TASK BRIEF: A stretch of the entries below is to be set down exactly, running from the line with "Let V23 := 1 - ed_d * x2 * x3 * y2 * y3." through the line with "apply denominator_plus; [|apply", both included, and no other line.

--- INPUT MATERIAL Enclosed Below ---

(* ===== verification/Edwards.v ===== *)
(** * The group of the curve

    Points of the twisted Edwards curve [y^2 - x^2 = 1 + d x^2 y^2] over [Fp], with the
    addition of the curve.  The denominators of the addition are never zero, because [d]
    is not a square and [-1] is one, so that the law is total and makes the points a
    commutative group.  The files that follow prove that the code of
    [crypto/ed25519/internal/edwards25519] computes in this group. *)

From Stdlib Require Import ZArith Lia Ring Field Eqdep_dec.
From S2P Require Import Prelude Limbs Fp.

Local Open Scope fp_scope.

(** ** The parameters of the curve *)

Definition D25519 : Z := 37095705934669439343138083508754565189542113879843219016388785533085940283555.
Definition I25519 : Z := 19681161376707505956807079304988542015446066515923890162744021073123829784752.

Definition ed_d : Fp := of_Z D25519.
Definition sqrt_m1 : Fp := of_Z I25519.

(** [d] is [-121665 / 121666]. *)
Lemma ed_d_ratio : of_Z 121666 * ed_d = of_Z (-121665).
Proof. unfold ed_d. rewrite <- of_Z_mul, of_Z_eq. by vm_compute. Qed.

Lemma sqrt_m1_square : sqrt_m1 * sqrt_m1 = - (1).
Proof. unfold sqrt_m1. rewrite <- of_Z_mul, <- of_Z_opp, of_Z_eq. by vm_compute. Qed.

Lemma ed_d_nonzero : ed_d <> 0.
Proof. unfold ed_d. rewrite of_Z_eq. by vm_compute. Qed.

Lemma ed_d_pow : ed_d ^ ((P25519 - 1) / 2) = of_Z (-1).
Proof. apply pow_is_ok. vm_compute. reflexivity. Qed.

Lemma ed_d_nonsquare s : ed_d <> s * s.
Proof.
  intros E. pose proof (euler_square ed_d s E ed_d_nonzero) as H. rewrite ed_d_pow in H.
  rewrite of_Z_eq in H. by vm_compute in H.
Qed.

Lemma ed_d_not_ratio a b : ed_d * (a * a) = b * b -> a = 0.
Proof.
  intros E. destruct (decide (a = 0)) as [|Ha]; [done|]. exfalso. apply (ed_d_nonsquare (b / a)).
  apply (fmul_cancel_l (a * a)); [by apply fmul_nonzero|]. transitivity (b * b); [rewrite <- E; ring|]. field. done.
Qed.

(** ** Points *)

Definition on_curve (x y : Fp) : Prop := y * y - x * x = 1 + ed_d * x * x * y * y.

Record point := mkPoint { px : Fp; py : Fp; p_on_curve : on_curve px py }.

Lemma point_eq P Q : px P = px Q -> py P = py Q -> P = Q.
Proof. destruct P as [x y H], Q as [x' y' H']; simpl. intros -> ->. f_equal. apply UIP_dec. solve_decision. Qed.

#[export] Instance point_eq_dec : EqDecision point.
Proof.
  intros P Q. destruct (decide (px P = px Q /\ py P = py Q)) as [[E1 E2]|E].
  - left. by apply point_eq.
  - right. intros ->. by apply E.
Defined.

(** ** The denominators *)

Section Complete.
Context (x1 y1 x2 y2 : Fp) (H1 : on_curve x1 y1) (H2 : on_curve x2 y2).

Let e := ed_d * x1 * x2 * y1 * y2.

Lemma denominator_square s (Hs : s * s = 1) :
  e * e = 1 ->
  ed_d * ((x1 * y1 * (sqrt_m1 * x2 + s * y2)) * (x1 * y1 * (sqrt_m1 * x2 + s * y2))) =
  (sqrt_m1 * x1 + s * e * y1) * (sqrt_m1 * x1 + s * e * y1).
Proof.
  unfold on_curve in *. intros He. pose proof sqrt_m1_square as Hi.
  transitivity (ed_d * x1 * x1 * y1 * y1 * (y2 * y2 - x2 * x2) + 2 * sqrt_m1 * s * x1 * y1 * e).
  { unfold e. ring [Hs Hi]. }
  rewrite H2. transitivity (ed_d * x1 * x1 * y1 * y1 + e * e + 2 * sqrt_m1 * s * x1 * y1 * e); [unfold e; ring|].
  rewrite He. transitivity (y1 * y1 - x1 * x1 + 2 * sqrt_m1 * s * x1 * y1 * e); [rewrite H1; ring|].
  clearbody e. ring [Hs Hi He].
Qed.

Lemma denominator_not_one : e * e <> 1.
Proof.
  intros He. assert (x1 * y1 <> 0) as Hxy.
  { intros E. apply fp_one_neq_zero. rewrite <- He. unfold e. transitivity (ed_d * x2 * y2 * (x1 * y1) * e); [unfold e; ring|]. rewrite E. ring. }
  assert (forall s, s * s = 1 -> sqrt_m1 * x2 + s * y2 = 0) as H.
  { intros s Hs. pose proof (ed_d_not_ratio _ _ (denominator_square s Hs He)) as E. destruct (fmul_zero _ _ E) as [E'|E']; [contradiction|exact E']. }
  pose proof (H 1 ltac:(ring)) as Ha. pose proof (H (- (1)) ltac:(ring)) as Hb.
  assert (y2 = 0) as Ey.
  { apply (fmul_cancel_l 2); [apply fp_two_neq_zero|]. transitivity (sqrt_m1 * x2 + 1 * y2 - (sqrt_m1 * x2 + - (1) * y2)); [ring|].
    rewrite Ha, Hb. ring. }
  apply fp_one_neq_zero. rewrite <- He. unfold e. rewrite Ey. ring.
Qed.

Lemma denominator_plus : 1 + ed_d * x1 * x2 * y1 * y2 <> 0.
Proof.
  fold e. intros E. apply denominator_not_one. transitivity ((1 + e) * (e - 1) + 1); [ring|]. rewrite E. ring.
Qed.

Lemma denominator_minus : 1 - ed_d * x1 * x2 * y1 * y2 <> 0.
Proof.
  fold e. intros E. apply denominator_not_one. transitivity (1 - (1 - e) * (1 + e)); [ring|]. rewrite E. ring.
Qed.
End Complete.

(** ** The group *)

Definition add_x (x1 y1 x2 y2 : Fp) : Fp := (x1 * y2 + y1 * x2) / (1 + ed_d * x1 * x2 * y1 * y2).
Definition add_y (x1 y1 x2 y2 : Fp) : Fp := (y1 * y2 + x1 * x2) / (1 - ed_d * x1 * x2 * y1 * y2).

(** One over [d], for which the equation of the curve is a rewriting rule. *)
Definition ed_c : Fp := finv ed_d.

Lemma ed_c_d : ed_c * ed_d = 1.
Proof. apply finv_l, ed_d_nonzero. Qed.

Lemma on_curve_rule x y : on_curve x y -> x * x * y * y = ed_c * (y * y - x * x - 1).
Proof. unfold on_curve. intros ->. pose proof ed_c_d as Hc. ring [Hc]. Qed.

Lemma on_curve_cleared x y X Y U V :
  U <> 0 -> V <> 0 -> x * U = X -> y * V = Y ->
  Y * Y * (U * U) - X * X * (V * V) = U * U * (V * V) + ed_d * X * X * Y * Y -> on_curve x y.
Proof.
  intros HU HV <- <- H. unfold on_curve. apply (fmul_cancel_l (U * U * (V * V))); [by repeat apply fmul_nonzero|].
  transitivity (y * V * (y * V) * (U * U) - x * U * (x * U) * (V * V)); [ring|]. rewrite H. ring.
Qed.

Lemma fdiv_mul a b : b <> 0 -> a / b * b = a.
Proof. intros Hb. field. done. Qed.

Lemma fmul_comm_div a b : b <> 0 -> b * (a / b) = a.
Proof. intros Hb. field. done. Qed.

Lemma add_on_curve x1 y1 x2 y2 : on_curve x1 y1 -> on_curve x2 y2 -> on_curve (add_x x1 y1 x2 y2) (add_y x1 y1 x2 y2).
Proof.
  intros H1 H2. pose proof (denominator_plus _ _ _ _ H1 H2) as Hp. pose proof (denominator_minus _ _ _ _ H1 H2) as Hm.
  eapply on_curve_cleared; [exact Hp|exact Hm|by apply fdiv_mul|by apply fdiv_mul|].
  apply on_curve_rule in H1, H2. pose proof ed_c_d as Hc. ring [H1 H2 Hc].
Qed.

Definition padd (P Q : point) : point :=
  mkPoint (add_x (px P) (py P) (px Q) (py Q)) (add_y (px P) (py P) (px Q) (py Q))
    (add_on_curve _ _ _ _ (p_on_curve P) (p_on_curve Q)).

Lemma zero_on_curve : on_curve 0 1.
Proof. unfold on_curve. ring. Qed.

Definition pzero : point := mkPoint 0 1 zero_on_curve.

Lemma neg_on_curve x y : on_curve x y -> on_curve (- x) y.
Proof. unfold on_curve. intros H. transitivity (y * y - x * x); [ring|]. rewrite H. ring. Qed.

Definition pneg (P : point) : point := mkPoint (- px P) (py P) (neg_on_curve _ _ (p_on_curve P)).

Lemma padd_comm P Q : padd P Q = padd Q P.
Proof.
  apply point_eq; simpl; unfold add_x, add_y; f_equal; [ring|f_equal; ring|ring|f_equal; ring].
Qed.

Lemma padd_zero_l P : padd pzero P = P.
Proof.
  apply point_eq; simpl; unfold add_x, add_y; [transitivity (px P / 1)|transitivity (py P / 1)];
    try (f_equal; ring); field; exact fp_one_neq_zero.
Qed.

Lemma padd_zero_r P : padd P pzero = P.
Proof. rewrite padd_comm. apply padd_zero_l. Qed.

Lemma padd_neg_r P : padd P (pneg P) = pzero.
Proof.
  pose proof (p_on_curve P) as H. pose proof (neg_on_curve _ _ H) as Hn.
  pose proof (denominator_plus _ _ _ _ H Hn) as Hp. pose proof (denominator_minus _ _ _ _ H Hn) as Hm.
  apply point_eq; simpl; unfold add_x, add_y.
  - apply (fmul_cancel_l (1 + ed_d * px P * - px P * py P * py P)); [done|]. rewrite (fmul_comm_div _ _ Hp). ring.
  - apply (fmul_cancel_l (1 - ed_d * px P * - px P * py P * py P)); [done|]. rewrite (fmul_comm_div _ _ Hm).
    unfold on_curve in H. transitivity (py P * py P - px P * px P); [ring|]. rewrite H. ring.
Qed.

(** Two fractions, in terms of multiples of their numerators and denominators. *)
Lemma ratio_eq n1 e1 k1 n2 e2 k2 :
  e1 <> 0 -> k1 <> 0 -> e2 <> 0 -> k2 <> 0 -> n1 * k1 * (e2 * k2) = n2 * k2 * (e1 * k1) -> n1 / e1 = n2 / e2.
Proof.
  intros He1 Hk1 He2 Hk2 E. apply (fmul_cancel_l (k1 * k2 * (e1 * e2))); [by repeat apply fmul_nonzero|].
  transitivity (n1 * k1 * (e2 * k2)); [field; done|]. rewrite E. field. done.
Qed.

Section Associative.
Context (x1 y1 x2 y2 x3 y3 : Fp) (H1 : on_curve x1 y1) (H2 : on_curve x2 y2) (H3 : on_curve x3 y3).

Let U12 := 1 + ed_d * x1 * x2 * y1 * y2.
Let V12 := 1 - ed_d * x1 * x2 * y1 * y2.
Let U23 := 1 + ed_d * x2 * x3 * y2 * y3.
Let V23 := 1 - ed_d * x2 * x3 * y2 * y3.
Let x12 := add_x x1 y1 x2 y2.
Let y12 := add_y x1 y1 x2 y2.
Let x23 := add_x x2 y2 x3 y3.
Let y23 := add_y x2 y2 x3 y3.

Lemma x12_U : x12 * U12 = x1 * y2 + y1 * x2.
Proof. apply fdiv_mul, denominator_plus; done. Qed.
Lemma y12_V : y12 * V12 = y1 * y2 + x1 * x2.
Proof. apply fdiv_mul, denominator_minus; done. Qed.
Lemma x23_U : x23 * U23 = x2 * y3 + y2 * x3.
Proof. apply fdiv_mul, denominator_plus; done. Qed.
Lemma y23_V : y23 * V23 = y2 * y3 + x2 * x3.
Proof. apply fdiv_mul, denominator_minus; done. Qed.

Lemma add_assoc_x : add_x x12 y12 x3 y3 = add_x x1 y1 x23 y23.
Proof.
  unfold add_x at 1 2. apply (ratio_eq _ _ (U12 * V12) _ _ (U23 * V23));
    [by apply denominator_plus; [apply add_on_curve|]|apply fmul_nonzero; [by apply denominator_plus|by apply denominator_minus]
    |by apply denominator_plus; [|apply add_on_curve]|apply fmul_nonzero; [by apply denominator_plus|by apply denominator_minus]|].
  transitivity ((x12 * U12 * V12 * y3 + y12 * V12 * U12 * x3) * (U23 * V23 + ed_d * x1 * y1 * (x23 * U23) * (y23 * V23))); [ring|].
  transitivity ((x1 * (y23 * V23) * U23 + y1 * (x23 * U23) * V23) * (U12 * V12 + ed_d * (x12 * U12) * (y12 * V12) * x3 * y3)); [|ring].
  rewrite x12_U, y12_V, x23_U, y23_V. unfold U12, V12, U23, V23.
  apply on_curve_rule in H1, H2, H3. pose proof ed_c_d as Hc. ring [H1 H2 H3 Hc].
Qed.

Lemma add_assoc_y : add_y x12 y12 x3 y3 = add_y x1 y1 x23 y23.
Proof.
  unfold add_y at 1 2. apply (ratio_eq _ _ (U12 * V12) _ _ (U23 * V23));
    [by apply denominator_minus; [apply add_on_curve|]|apply fmul_nonzero; [by apply denominator_plus|by apply denominator_minus]
    |by apply denominator_minus; [|apply add_on_curve]|apply fmul_nonzero; [by apply denominator_plus|by apply denominator_minus]|].
  transitivity ((y12 * V12 * U12 * y3 + x12 * U12 * V12 * x3) * (U23 * V23 - ed_d * x1 * y1 * (x23 * U23) * (y23 * V23))); [ring|].
  transitivity ((y1 * (y23 * V23) * U23 + x1 * (x23 * U23) * V23) * (U12 * V12 - ed_d * (x12 * U12) * (y12 * V12) * x3 * y3)); [|ring].
  rewrite x12_U, y12_V, x23_U, y23_V. unfold U12, V12, U23, V23.
  apply on_curve_rule in H1, H2, H3. pose proof ed_c_d as Hc. ring [H1 H2 H3 Hc].
Qed.
End Associative.

Lemma padd_assoc P Q R : padd P (padd Q R) = padd (padd P Q) R.
Proof. symmetry. apply point_eq; simpl; [apply add_assoc_x|apply add_assoc_y]; apply p_on_curve. Qed.

(** ** Multiples of a point *)

Definition pmul (n : Z) (P : point) : point :=
  match n with
  | Z0 => pzero
  | Z.pos k => Pos.iter_op padd k P
  | Z.neg k => pneg (Pos.iter_op padd k P)
  end.

Lemma padd_cancel_l P Q R : padd P Q = padd P R -> Q = R.
Proof.
  intros E. apply (f_equal (padd (pneg P))) in E. rewrite !padd_assoc, (padd_comm (pneg P)), padd_neg_r, !padd_zero_l in E. done.
Qed.

Lemma pneg_unique P Q : padd P Q = pzero -> Q = pneg P.
Proof. intros E. apply (padd_cancel_l P). by rewrite E, padd_neg_r. Qed.

Lemma pneg_neg P : pneg (pneg P) = P.
Proof. symmetry. apply pneg_unique. rewrite padd_comm. apply padd_neg_r. Qed.

Lemma pneg_add P Q : pneg (padd P Q) = padd (pneg P) (pneg Q).
Proof.
  symmetry. apply pneg_unique. rewrite (padd_comm (pneg P)), padd_assoc, <- (padd_assoc P), padd_neg_r, padd_zero_r. apply padd_neg_r.
Qed.

Lemma pneg_zero : pneg pzero = pzero.
Proof. symmetry. apply pneg_unique, padd_zero_l. Qed.

Lemma pmul_succ n P : pmul (Z.succ n) P = padd P (pmul n P).
Proof.
  destruct n as [|k|k]; cbn [pmul].
  - by rewrite padd_zero_r.
  - rewrite <- Pos2Z.inj_succ. apply Pos.iter_op_succ, padd_assoc.
  - destruct (Pos.succ_pred_or k) as [->|<-]; [by rewrite padd_neg_r|]. set (j := Pos.pred k).
    replace (Z.succ (Z.neg (Pos.succ j))) with (Z.neg j) by lia. cbn [pmul].
    by rewrite (Pos.iter_op_succ _ padd padd_assoc), pneg_add, padd_assoc, padd_neg_r, padd_zero_l.
Qed.

Lemma pmul_add n m P : pmul (n + m) P = padd (pmul n P) (pmul m P).
Proof.
  revert n. apply Z.bi_induction; [by intros ? ? ->| |].
  - simpl. by rewrite padd_zero_l.
  - intros n. rewrite Z.add_succ_l, !pmul_succ, <- padd_assoc. split; [by intros ->|]. apply padd_cancel_l.
Qed.

Lemma pmul_1 P : pmul 1 P = P.
Proof. done. Qed.

Lemma pmul_neg n P : pmul (- n) P = pneg (pmul n P).
Proof. destruct n; simpl; [by rewrite pneg_zero|done|by rewrite pneg_neg]. Qed.

Lemma pmul_padd n P Q : pmul n (padd P Q) = padd (pmul n P) (pmul n Q).
Proof.
  revert n. apply Z.bi_induction; [by intros ? ? ->| |].
  - simpl. by rewrite padd_zero_l.
  - intros n. rewrite !pmul_succ.
    replace (padd (padd P (pmul n P)) (padd Q (pmul n Q))) with (padd (padd P Q) (padd (pmul n P) (pmul n Q))).
    + split; [by intros ->|]. apply padd_cancel_l.
    + rewrite <- !padd_assoc. f_equal. rewrite !padd_assoc. f_equal. apply padd_comm.
Qed.

Lemma pmul_zero n : pmul n pzero = pzero.
Proof. pose proof (pmul_padd n pzero pzero) as E. rewrite padd_zero_l in E. apply (padd_cancel_l (pmul n pzero)). by rewrite <- E, padd_zero_r. Qed.

Lemma pmul_mul n m P : pmul (n * m) P = pmul n (pmul m P).
Proof.
  revert n. apply Z.bi_induction; [by intros ? ? ->|done|].
  intros n. rewrite Z.mul_succ_l, pmul_succ, pmul_add, padd_comm. split; [by intros ->|]. apply padd_cancel_l.
Qed.

Lemma pmul_2 P : pmul 2 P = padd P P.
Proof. done. Qed.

--- End of Enclosed INPUT MATERIAL ---

ANSWER SECTION:
Let V23 := 1 - ed_d * x2 * x3 * y2 * y3.
Let x12 := add_x x1 y1 x2 y2.
Let y12 := add_y x1 y1 x2 y2.
Let x23 := add_x x2 y2 x3 y3.
Let y23 := add_y x2 y2 x3 y3.

Lemma x12_U : x12 * U12 = x1 * y2 + y1 * x2.
Proof. apply fdiv_mul, denominator_plus; done. Qed.
Lemma y12_V : y12 * V12 = y1 * y2 + x1 * x2.
Proof. apply fdiv_mul, denominator_minus; done. Qed.
Lemma x23_U : x23 * U23 = x2 * y3 + y2 * x3.
Proof. apply fdiv_mul, denominator_plus; done. Qed.
Lemma y23_V : y23 * V23 = y2 * y3 + x2 * x3.
Proof. apply fdiv_mul, denominator_minus; done. Qed.

Lemma add_assoc_x : add_x x12 y12 x3 y3 = add_x x1 y1 x23 y23.
Proof.
  unfold add_x at 1 2. apply (ratio_eq _ _ (U12 * V12) _ _ (U23 * V23));
    [by apply denominator_plus; [apply add_on_curve|]|apply fmul_nonzero; [by apply denominator_plus|by apply denominator_minus]
    |by apply denominator_plus; [|apply add_on_curve]|apply fmul_nonzero; [by apply denominator_plus|by apply denominator_minus]|].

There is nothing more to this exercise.